Russian-speaking cyber criminals are selling access, password and other details of about 3,488 compromised servers in India for as low as $6, a report by cyber-security firm Kaspersky said Thursday. “Kaspersky Lab researchers have investigated a global forum where cyber criminals can buy and sell access to compromised servers for as little as $6 each,” the report said. The hackers trading platform, xDedic marketplace, said to to be run by a Russian-speaking group and currently lists 70,624 hacked Remote Desktop Protocol (RDP) servers for sale, it added.
“India ranks fourth in hacked servers with 3,488 compromised servers listed on xDedic as of May 2016. Many of the servers host or provide access to popular consumer websites and services and some have software installed for direct mail, financial accounting and Point-of-Sale (PoS) processing,” the report said. The report said that the access by cyber criminals can be used to target the owners’ infrastructures or as a launch-pad for wider attacks, while the owners, including government entities, corporations and universities, with the entities left in the lurch.

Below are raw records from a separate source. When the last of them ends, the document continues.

(** * Content synchronisation and site lock of the portfolio application

    A shallow embedding of [AppContent] in [src/App.tsx]: the load protocol
    ([fetchData]), the locale effect, the debounced save
    ([saveStateToFirestore]) with its sanitisation, and the lock handlers
    ([handleUnlockSite], [handleAdminLoginForUnlock]).

    React state cells become fields of a record, every [useEffect] body and
    every handler becomes a function on that record, and the React commit
    cycle is a [step] function on a configuration that also carries the
    clock, the browser timers, the fetches in flight and the log of calls
    made on the remote store. *)

From Stdlib Require Import ZArith Lia.
From stdpp Require Import base option gmap strings list pretty.

Set Warnings "-register-all".
Local Open Scope string_scope.
Local Open Scope list_scope.
Local Open Scope nat_scope.

(** ** JavaScript values

    The values held by the state cells and by the remote document are the
    JSON values.  A property that is absent (or [undefined]) is a failed
    lookup.  Numbers are never computed with, only tested for truthiness;
    they are carried as integers and stand for the finite numbers. *)

Inductive value : Type :=
  | Null
  | Bool (b : bool)
  | Num (n : Z)
  | Str (s : string)
  | Arr (l : list value)
  | Obj (m : gmap string value).

Abbreviation obj := (gmap string value).

(** [ToBoolean]: [null], [false], [0] and [''] are falsy, every array and
    every object is truthy, the empty ones included. *)
Definition truthy (v : value) : bool :=
  match v with
  | Null => false
  | Bool b => b
  | Num n => negb (n =? 0)%Z
  | Str s => negb (String.eqb s "")
  | Arr _ | Obj _ => true
  end.

Definition toBoolean (x : option value) : bool :=
  match x with
  | Some v => truthy v
  | None => false
  end.

(** [x || d] where [x] is a property read. *)
Definition or_else (x : option value) (d : value) : value :=
  match x with
  | Some v => if truthy v then v else d
  | None => d
  end.

Definition indexed {A} (l : list A) : list (string * A) :=
  imap (λ i x, (pretty i, x)) l.

Fixpoint chars (s : string) : list value :=
  match s with
  | EmptyString => []
  | String a s' => Str (String a EmptyString) :: chars s'
  end.

(** The own enumerable properties copied by [...v] inside an object
    literal: the fields of an object, the indices of an array or of a
    string, nothing for the other primitives. *)
Definition ownProps (v : value) : obj :=
  match v with
  | Obj m => m
  | Arr l => list_to_map (indexed l)
  | Str s => list_to_map (indexed (chars s))
  | _ => ∅
  end.

(** [{ ...base, ...v }]: the properties of [v] win. *)
Definition objectSpread (base : obj) (v : value) : obj :=
  ownProps v ∪ base.

(** [s === x] for a string [s] and a property read [x]. *)
Definition strictEqStr (s : string) (x : option value) : bool :=
  match x with
  | Some (Str t) => String.eqb s t
  | _ => false
  end.

(** [Object.is], by which React compares effect dependencies.  Primitives
    are compared by value; an array or an object under the dependency is
    taken to be a new allocation. *)
Definition object_is (x y : option value) : bool :=
  match x, y with
  | None, None => true
  | Some Null, Some Null => true
  | Some (Bool a), Some (Bool b) => eqb a b
  | Some (Num a), Some (Num b) => (a =? b)%Z
  | Some (Str a), Some (Str b) => String.eqb a b
  | _, _ => false
  end.

(** [x?.startsWith('data:')] for a property read [x].  [None] is the
    [TypeError] raised when [x] is neither nullish nor a string. *)
Definition startsWithData (x : option value) : option bool :=
  match x with
  | None | Some Null => Some false
  | Some (Str s) => Some (String.prefix "data:" s)
  | Some _ => None
  end.

(** ** Data model *)

Inductive Language := VI | EN.

#[global] Instance Language_eq_dec : EqDecision Language.
Proof. solve_decision. Defined.

Module Page.
Inductive t := Introduction | Experience | Projects | Certifications | Skills | Settings.
End Page.

(** The six values that are persisted: [stateToSave] and [initialState]
    in the source, the SyncDocument of the specification. *)
Record SyncDocument := {
  personalInfo : obj;
  workExperience : value;
  projects : value;
  certifications : value;
  skills : value;
  themeSettings : obj;
}.

Record AppState := {
  currentPage : Page.t;
  selectedProject : option value;
  isAuthenticated : bool;
  isSiteUnlocked : bool;
  content : SyncDocument;
  isLoading : bool;
  error : option string;
}.

(** The imports of [./constants] and [./firebase], which are not part of
    the sources at hand: they are parameters of the development. *)
Record Constants := {
  PERSONAL_INFO_VI : obj;
  WORK_EXPERIENCE_VI : list value;
  PROJECTS_VI : list value;
  CERTIFICATIONS_VI : list value;
  SKILLS_DATA_VI : list value;
  PERSONAL_INFO_EN : obj;
  WORK_EXPERIENCE_EN : list value;
  PROJECTS_EN : list value;
  CERTIFICATIONS_EN : list value;
  SKILLS_DATA_EN : list value;
  INITIAL_THEME_SETTINGS : obj;
  firebaseInitializationError : option string;
}.
(** ** Leaving with the id of someone else's session *)

(** X8. [chat:leave] does not check that the sender takes part in the session
    it names: sent by a connected socket with the id of a stored session of
    two other connected sockets, it removes that session and tells both
    participants that their partner left, while every other session, the
    sender's own included, stays stored. *)
Theorem leave_ends_a_session_of_others
    (now : Z) (st : State) (x : string) (dataX : SocketData)
    (k : nat) (session : Session) (a b : string) (dataA dataB : SocketData) :
  sockets st !! x = Some dataX →
  sessions_get (sessions st) k = Some session →
  participants session = [a; b] →
  x ≠ a → x ≠ b →
  sockets st !! a = Some dataA →
  sockets st !! b = Some dataB →
  ∃ st',
    step now st (Message x (ChatLeave (Some k)))
    = Some (st', [(ToSocket a, SystemPartnerLeft k);
                  (ToSocket b, SystemPartnerLeft k)])
    ∧ sessions_get (sessions st') k = None
    ∧ (∀ k', k' ≠ k →
         sessions_get (sessions st') k' = sessions_get (sessions st) k')
    ∧ (x ∉ queuedSockets st').
Proof.
  intros Hx Hget Hp Hxa Hxb Ha Hb.
  unfold step. rewrite Hx. unfold onMessage, onChatLeave.
  rewrite (proj2 (sessions_has_true _ _)) by (rewrite Hget; eauto).
  rewrite (endSession_found st k session x Hget). rewrite Hp. simpl.
  rewrite Ha, Hb. rewrite !decide_False by done. simpl.
  eexists. split; [done|]. simpl.
  split; [by rewrite sessions_get_delete, decide_True|]. split.
  - intros k' Hne. by rewrite sessions_get_delete, decide_False.
  - unfold queuedSockets. simpl. rewrite <- filter_app.
    intros (entry & -> & [Hne _]%list_elem_of_filter)%list_elem_of_fmap. done.
Qed.

Lemma leave_ends_a_session_of_others_witness :
  ∃ st,
    step 50 chattingWithGuest (Message "s3" (ChatLeave (Some 0%nat)))
    = Some (st, [(ToSocket "s1", SystemPartnerLeft 0);
                 (ToSocket "s2", SystemPartnerLeft 0)])
    ∧ sessions_get (sessions st) 0 = None.
Proof.
  destruct (leave_ends_a_session_of_others 50 chattingWithGuest "s3"
              (attached "Cy" "cy@wisc.edu") 0
              (mkSession 0 ModeText ["s1"; "s2"] 8) "s1" "s2"
              (attached "Ann" "ann@wisc.edu") (attached "Bo" "bo@wisc.edu"))
    as (st & Hstep & Hgone & _).
  - reflexivity.
  - reflexivity.
  - reflexivity.
  - discriminate.
  - discriminate.
  - reflexivity.
  - reflexivity.
  - exists st. split; [exact Hstep|exact Hgone].
Defined.

(** ** Reactions are counted, not deduplicated *)

Lemma bumpReaction_counters type r :
  likes (bumpReaction type r)
  = (likes r + if decide (type = "like") then 1 else 0)%N
  ∧ dislikes (bumpReaction type r)
    = (dislikes r + if decide (type = "dislike") then 1 else 0)%N
  ∧ reports (bumpReaction type r)
    = (reports r + if decide (type = "report") then 1 else 0)%N.
Proof.
  unfold bumpReaction. destruct r as [l d p b]; simpl.
  repeat case_decide; subst; try discriminate; simpl;
    repeat match goal with
           | |- context [if ?c then _ else _] => destruct c
           end; simpl; repeat split; lia.
Qed.

Lemma countCalls_cons email type call calls :
  countCalls email type (call :: calls)
  = ((if decide (call.1 = email ∧ call.2 = type) then 1 else 0)
     + countCalls email type calls)%N.
Proof.
  unfold countCalls. rewrite filter_cons. case_decide; simpl; lia.
Qed.
(** * Price-comparison scraper: reconciliation pipeline

    A shallow embedding of the Python sources
    [traitement_principal.py] and [scraper_utils.py], and the properties
    of the reconciliation pipeline proved (or refuted) on it.

    Conventions of the embedding.
    - A Python [str] is a [string]; each character stands for the code
      point of the same number (U+0000 .. U+00FF).
    - A Python [float] is a primitive binary64 float.
    - A pandas [DataFrame] is a list of column labels and a list of rows;
      frames are objects in a store and are passed by reference, as in
      Python: assigning to a parameter name rebinds the name, assigning
      through [.loc] or [df[col] = ...] changes the object.
    - A product name of the catalog is a [str], or NaN where the name
      cell is empty; a domain is one of the selected competitors, a
      [str].
    - External collaborators (HTTP client, HTML parser, search API,
      browser session, string similarity) are parameters, and so is
      the text pandas gives a number it read from a sheet. *)

From Stdlib Require Import ZArith String Ascii Floats Bool Permutation.
From stdpp Require Import base option list gmap strings pretty.

Local Open Scope string_scope.

(* ================================================================== *)
(** * Python strings *)
(* ================================================================== *)

Module PyStr.

(** [str.isspace] on one character, for code points below 256. *)
Definition is_space (c : ascii) : bool :=
  let n := nat_of_ascii c in
  (((9 <=? n) && (n <=? 13)) || ((28 <=? n) && (n <=? 32))
   || (n =? 133) || (n =? 160))%nat.

(** [str.lower] on one character, for code points below 256. *)
Definition lower_char (c : ascii) : ascii :=
  let n := nat_of_ascii c in
  if (((65 <=? n) && (n <=? 90))
      || ((192 <=? n) && (n <=? 222) && negb (n =? 215)))%nat
  then ascii_of_nat (n + 32) else c.

Fixpoint lower (s : string) : string :=
  match s with
  | EmptyString => EmptyString
  | String c s' => String (lower_char c) (lower s')
  end.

A European Internet service provider (ISP) alerted Kaspersky Lab to the existence of xDedic and the companies worked together to investigate how the forum operates.
The hackers on xDedic are offering access to wide range of servers including that of government networks, corporations and universities, servers tagged for gaming, betting, dating, online shopping, online banking and payment, cell phone networks and browsers, it said.